> **INPUT RECORDS**
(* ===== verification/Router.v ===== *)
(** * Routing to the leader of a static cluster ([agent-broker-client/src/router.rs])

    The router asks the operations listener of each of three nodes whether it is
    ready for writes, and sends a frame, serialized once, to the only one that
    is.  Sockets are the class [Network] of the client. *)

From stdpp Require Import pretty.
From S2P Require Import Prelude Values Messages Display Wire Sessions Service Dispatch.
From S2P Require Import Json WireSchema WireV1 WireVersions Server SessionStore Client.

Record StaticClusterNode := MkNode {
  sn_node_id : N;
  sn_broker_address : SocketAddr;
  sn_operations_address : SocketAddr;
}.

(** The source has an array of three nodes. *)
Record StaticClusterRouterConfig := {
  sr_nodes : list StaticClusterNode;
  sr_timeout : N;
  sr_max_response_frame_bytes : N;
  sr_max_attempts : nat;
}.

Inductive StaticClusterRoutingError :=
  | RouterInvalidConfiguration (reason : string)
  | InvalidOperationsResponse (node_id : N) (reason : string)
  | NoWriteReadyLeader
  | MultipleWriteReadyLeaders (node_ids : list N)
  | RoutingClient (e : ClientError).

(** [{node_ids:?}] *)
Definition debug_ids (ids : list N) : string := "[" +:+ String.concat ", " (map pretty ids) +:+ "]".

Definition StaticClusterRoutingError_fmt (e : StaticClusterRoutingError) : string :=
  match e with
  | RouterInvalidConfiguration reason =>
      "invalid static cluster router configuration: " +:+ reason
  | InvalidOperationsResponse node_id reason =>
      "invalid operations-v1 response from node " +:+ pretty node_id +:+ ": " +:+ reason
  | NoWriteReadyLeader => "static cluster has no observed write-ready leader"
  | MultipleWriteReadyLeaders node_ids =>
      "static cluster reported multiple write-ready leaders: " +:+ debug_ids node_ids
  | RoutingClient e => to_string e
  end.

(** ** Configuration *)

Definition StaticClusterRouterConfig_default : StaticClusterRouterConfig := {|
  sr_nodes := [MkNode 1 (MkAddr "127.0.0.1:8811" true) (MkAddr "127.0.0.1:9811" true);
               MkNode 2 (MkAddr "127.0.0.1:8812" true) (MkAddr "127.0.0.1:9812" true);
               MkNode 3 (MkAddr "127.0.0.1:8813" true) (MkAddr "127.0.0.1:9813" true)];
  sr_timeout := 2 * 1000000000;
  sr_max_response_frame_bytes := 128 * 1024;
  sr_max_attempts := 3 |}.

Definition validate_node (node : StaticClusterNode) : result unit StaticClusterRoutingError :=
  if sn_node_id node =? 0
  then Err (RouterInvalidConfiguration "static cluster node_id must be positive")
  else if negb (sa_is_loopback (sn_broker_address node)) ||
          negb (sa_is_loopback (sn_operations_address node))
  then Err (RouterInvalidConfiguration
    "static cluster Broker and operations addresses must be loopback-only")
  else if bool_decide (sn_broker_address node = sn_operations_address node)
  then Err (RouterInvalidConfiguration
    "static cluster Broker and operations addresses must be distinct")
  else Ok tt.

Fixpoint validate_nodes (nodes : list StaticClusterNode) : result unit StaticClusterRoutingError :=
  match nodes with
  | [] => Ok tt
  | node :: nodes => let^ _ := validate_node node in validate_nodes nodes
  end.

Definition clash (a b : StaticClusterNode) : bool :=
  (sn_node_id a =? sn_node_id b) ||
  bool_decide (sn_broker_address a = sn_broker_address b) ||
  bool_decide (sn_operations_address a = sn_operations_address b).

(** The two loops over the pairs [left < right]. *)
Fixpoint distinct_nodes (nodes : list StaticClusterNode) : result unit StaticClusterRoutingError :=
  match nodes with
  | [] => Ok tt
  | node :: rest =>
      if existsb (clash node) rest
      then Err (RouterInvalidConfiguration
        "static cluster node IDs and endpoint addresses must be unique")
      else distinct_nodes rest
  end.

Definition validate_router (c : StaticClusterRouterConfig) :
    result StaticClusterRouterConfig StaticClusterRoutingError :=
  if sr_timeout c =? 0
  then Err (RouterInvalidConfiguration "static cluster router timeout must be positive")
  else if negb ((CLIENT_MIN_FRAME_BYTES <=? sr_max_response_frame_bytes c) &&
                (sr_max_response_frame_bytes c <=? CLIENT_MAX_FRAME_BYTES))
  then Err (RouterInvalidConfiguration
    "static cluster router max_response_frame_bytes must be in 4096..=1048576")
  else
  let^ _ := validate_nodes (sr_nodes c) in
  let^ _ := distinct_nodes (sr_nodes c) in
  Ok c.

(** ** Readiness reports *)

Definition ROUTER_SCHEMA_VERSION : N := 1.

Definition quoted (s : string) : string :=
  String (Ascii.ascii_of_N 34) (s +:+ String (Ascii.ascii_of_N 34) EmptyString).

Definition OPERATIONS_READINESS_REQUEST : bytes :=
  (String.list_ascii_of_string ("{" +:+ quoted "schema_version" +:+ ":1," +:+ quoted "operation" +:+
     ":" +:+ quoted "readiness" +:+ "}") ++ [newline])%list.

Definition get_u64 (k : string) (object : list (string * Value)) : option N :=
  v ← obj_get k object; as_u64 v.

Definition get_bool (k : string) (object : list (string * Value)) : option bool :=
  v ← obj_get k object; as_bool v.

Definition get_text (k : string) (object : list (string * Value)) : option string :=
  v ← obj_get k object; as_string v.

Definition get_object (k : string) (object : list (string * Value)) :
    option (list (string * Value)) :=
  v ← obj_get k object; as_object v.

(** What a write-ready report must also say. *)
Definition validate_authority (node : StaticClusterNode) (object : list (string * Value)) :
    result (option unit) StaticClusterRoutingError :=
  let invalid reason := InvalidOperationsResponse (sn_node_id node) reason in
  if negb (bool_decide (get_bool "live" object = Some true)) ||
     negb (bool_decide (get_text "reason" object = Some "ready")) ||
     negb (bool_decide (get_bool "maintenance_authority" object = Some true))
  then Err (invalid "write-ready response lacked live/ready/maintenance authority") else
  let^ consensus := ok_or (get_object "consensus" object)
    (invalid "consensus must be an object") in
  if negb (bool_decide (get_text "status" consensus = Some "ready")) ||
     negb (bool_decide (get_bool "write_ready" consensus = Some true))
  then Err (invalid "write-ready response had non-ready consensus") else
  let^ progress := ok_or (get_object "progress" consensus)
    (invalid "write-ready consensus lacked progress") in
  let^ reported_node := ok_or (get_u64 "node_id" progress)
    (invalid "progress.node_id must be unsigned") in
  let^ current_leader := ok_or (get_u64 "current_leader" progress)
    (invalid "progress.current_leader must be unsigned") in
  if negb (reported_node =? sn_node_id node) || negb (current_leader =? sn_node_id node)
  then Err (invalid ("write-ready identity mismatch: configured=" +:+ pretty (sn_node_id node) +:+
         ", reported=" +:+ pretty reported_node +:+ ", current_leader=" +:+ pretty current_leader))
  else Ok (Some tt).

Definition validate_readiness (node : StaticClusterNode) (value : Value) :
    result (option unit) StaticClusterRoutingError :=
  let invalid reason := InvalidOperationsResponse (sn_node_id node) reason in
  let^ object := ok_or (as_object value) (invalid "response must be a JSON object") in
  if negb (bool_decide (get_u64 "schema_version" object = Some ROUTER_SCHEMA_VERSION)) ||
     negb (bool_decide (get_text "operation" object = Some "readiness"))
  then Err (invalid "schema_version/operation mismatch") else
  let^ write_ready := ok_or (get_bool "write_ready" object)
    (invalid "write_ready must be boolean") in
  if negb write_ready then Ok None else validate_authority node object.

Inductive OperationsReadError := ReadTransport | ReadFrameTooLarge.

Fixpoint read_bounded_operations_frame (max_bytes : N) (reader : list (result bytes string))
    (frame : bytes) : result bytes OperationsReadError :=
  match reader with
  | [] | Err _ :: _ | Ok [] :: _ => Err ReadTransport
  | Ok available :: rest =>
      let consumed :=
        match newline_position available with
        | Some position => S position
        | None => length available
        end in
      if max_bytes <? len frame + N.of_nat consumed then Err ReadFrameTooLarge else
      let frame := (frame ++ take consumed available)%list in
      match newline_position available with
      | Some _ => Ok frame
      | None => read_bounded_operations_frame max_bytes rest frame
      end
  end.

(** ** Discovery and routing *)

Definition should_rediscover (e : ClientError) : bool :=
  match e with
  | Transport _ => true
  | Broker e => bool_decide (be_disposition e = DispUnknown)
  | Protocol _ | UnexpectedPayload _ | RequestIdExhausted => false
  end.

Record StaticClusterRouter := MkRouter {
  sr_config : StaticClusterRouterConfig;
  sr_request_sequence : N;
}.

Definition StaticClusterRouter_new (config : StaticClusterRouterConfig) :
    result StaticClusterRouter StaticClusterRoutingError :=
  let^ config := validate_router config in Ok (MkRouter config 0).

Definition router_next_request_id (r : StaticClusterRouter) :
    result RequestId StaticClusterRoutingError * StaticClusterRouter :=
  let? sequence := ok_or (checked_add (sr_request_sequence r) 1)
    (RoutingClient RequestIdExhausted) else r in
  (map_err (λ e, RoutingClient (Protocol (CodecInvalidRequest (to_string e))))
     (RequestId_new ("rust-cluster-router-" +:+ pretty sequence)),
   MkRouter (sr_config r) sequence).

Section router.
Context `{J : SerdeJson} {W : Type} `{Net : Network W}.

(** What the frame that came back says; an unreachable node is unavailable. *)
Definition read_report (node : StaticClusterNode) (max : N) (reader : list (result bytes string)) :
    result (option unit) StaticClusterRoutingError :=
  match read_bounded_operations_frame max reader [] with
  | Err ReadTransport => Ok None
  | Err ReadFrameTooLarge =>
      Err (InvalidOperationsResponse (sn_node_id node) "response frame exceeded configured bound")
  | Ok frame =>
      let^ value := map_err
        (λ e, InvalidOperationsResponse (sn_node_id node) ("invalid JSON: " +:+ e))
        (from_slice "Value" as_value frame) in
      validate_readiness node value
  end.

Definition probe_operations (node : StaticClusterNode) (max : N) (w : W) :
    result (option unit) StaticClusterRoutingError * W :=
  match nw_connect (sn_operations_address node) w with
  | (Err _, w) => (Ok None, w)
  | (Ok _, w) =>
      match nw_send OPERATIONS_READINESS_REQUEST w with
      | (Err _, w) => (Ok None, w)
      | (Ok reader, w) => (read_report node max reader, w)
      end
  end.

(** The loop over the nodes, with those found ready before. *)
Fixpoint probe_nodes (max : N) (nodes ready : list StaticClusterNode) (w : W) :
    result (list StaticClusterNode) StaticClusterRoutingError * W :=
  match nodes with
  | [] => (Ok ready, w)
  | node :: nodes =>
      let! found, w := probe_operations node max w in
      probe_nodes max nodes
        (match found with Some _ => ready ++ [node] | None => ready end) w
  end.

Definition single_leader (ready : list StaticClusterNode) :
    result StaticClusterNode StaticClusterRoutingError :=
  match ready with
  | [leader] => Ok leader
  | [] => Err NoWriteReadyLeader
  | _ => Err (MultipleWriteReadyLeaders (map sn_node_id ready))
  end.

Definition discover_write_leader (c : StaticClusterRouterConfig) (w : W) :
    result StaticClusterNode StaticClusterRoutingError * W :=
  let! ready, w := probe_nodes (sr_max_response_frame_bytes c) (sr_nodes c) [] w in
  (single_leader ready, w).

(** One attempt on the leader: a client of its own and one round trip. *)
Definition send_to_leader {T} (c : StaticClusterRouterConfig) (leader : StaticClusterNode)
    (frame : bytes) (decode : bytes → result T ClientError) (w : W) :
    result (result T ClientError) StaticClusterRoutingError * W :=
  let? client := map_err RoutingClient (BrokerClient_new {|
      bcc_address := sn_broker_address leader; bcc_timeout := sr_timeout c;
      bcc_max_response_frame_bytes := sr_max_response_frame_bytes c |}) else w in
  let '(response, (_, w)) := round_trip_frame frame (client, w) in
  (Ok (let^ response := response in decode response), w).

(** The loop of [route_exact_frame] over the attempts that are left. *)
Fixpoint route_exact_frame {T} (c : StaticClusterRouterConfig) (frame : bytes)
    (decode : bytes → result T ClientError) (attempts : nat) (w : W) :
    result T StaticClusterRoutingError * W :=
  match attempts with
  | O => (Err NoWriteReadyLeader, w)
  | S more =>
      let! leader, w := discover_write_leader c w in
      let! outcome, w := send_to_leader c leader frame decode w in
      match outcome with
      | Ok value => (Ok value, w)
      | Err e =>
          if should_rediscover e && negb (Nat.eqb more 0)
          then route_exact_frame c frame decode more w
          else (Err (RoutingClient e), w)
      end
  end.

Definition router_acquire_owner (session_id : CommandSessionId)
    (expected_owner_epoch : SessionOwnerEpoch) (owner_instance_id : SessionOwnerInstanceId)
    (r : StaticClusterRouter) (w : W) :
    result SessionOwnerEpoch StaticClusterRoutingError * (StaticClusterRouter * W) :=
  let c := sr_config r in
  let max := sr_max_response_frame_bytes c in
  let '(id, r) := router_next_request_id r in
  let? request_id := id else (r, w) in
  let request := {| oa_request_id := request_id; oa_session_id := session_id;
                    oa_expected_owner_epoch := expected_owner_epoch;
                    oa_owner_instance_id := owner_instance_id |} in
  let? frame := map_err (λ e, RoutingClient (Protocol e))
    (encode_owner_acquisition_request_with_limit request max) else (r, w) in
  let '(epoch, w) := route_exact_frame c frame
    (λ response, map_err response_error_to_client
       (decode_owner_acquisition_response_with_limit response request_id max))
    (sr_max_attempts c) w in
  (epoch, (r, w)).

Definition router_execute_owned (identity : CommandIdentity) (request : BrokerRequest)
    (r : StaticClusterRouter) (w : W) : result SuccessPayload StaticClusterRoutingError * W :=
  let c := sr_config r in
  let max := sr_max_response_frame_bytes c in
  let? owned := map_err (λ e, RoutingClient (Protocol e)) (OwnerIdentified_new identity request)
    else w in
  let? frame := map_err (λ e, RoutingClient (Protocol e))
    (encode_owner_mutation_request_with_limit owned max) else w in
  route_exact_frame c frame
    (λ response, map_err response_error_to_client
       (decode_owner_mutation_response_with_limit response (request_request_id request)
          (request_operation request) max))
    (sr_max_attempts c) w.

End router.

> **TASK REQUIREMENTS**
Looking at the data above, return every line from the one with "The router asks" down to the one with "sr_nodes := [MkNode", exactly and inclusively.

> **WRITTEN RESPONSE**
    The router asks the operations listener of each of three nodes whether it is
    ready for writes, and sends a frame, serialized once, to the only one that
    is.  Sockets are the class [Network] of the client. *)

From stdpp Require Import pretty.
From S2P Require Import Prelude Values Messages Display Wire Sessions Service Dispatch.
From S2P Require Import Json WireSchema WireV1 WireVersions Server SessionStore Client.

Record StaticClusterNode := MkNode {
  sn_node_id : N;
  sn_broker_address : SocketAddr;
  sn_operations_address : SocketAddr;
}.

(** The source has an array of three nodes. *)
Record StaticClusterRouterConfig := {
  sr_nodes : list StaticClusterNode;
  sr_timeout : N;
  sr_max_response_frame_bytes : N;
  sr_max_attempts : nat;
}.

Inductive StaticClusterRoutingError :=
  | RouterInvalidConfiguration (reason : string)
  | InvalidOperationsResponse (node_id : N) (reason : string)
  | NoWriteReadyLeader
  | MultipleWriteReadyLeaders (node_ids : list N)
  | RoutingClient (e : ClientError).

(** [{node_ids:?}] *)
Definition debug_ids (ids : list N) : string := "[" +:+ String.concat ", " (map pretty ids) +:+ "]".

Definition StaticClusterRoutingError_fmt (e : StaticClusterRoutingError) : string :=
  match e with
  | RouterInvalidConfiguration reason =>
      "invalid static cluster router configuration: " +:+ reason
  | InvalidOperationsResponse node_id reason =>
      "invalid operations-v1 response from node " +:+ pretty node_id +:+ ": " +:+ reason
  | NoWriteReadyLeader => "static cluster has no observed write-ready leader"
  | MultipleWriteReadyLeaders node_ids =>
      "static cluster reported multiple write-ready leaders: " +:+ debug_ids node_ids
  | RoutingClient e => to_string e
  end.

(** ** Configuration *)

Definition StaticClusterRouterConfig_default : StaticClusterRouterConfig := {|
  sr_nodes := [MkNode 1 (MkAddr "127.0.0.1:8811" true) (MkAddr "127.0.0.1:9811" true);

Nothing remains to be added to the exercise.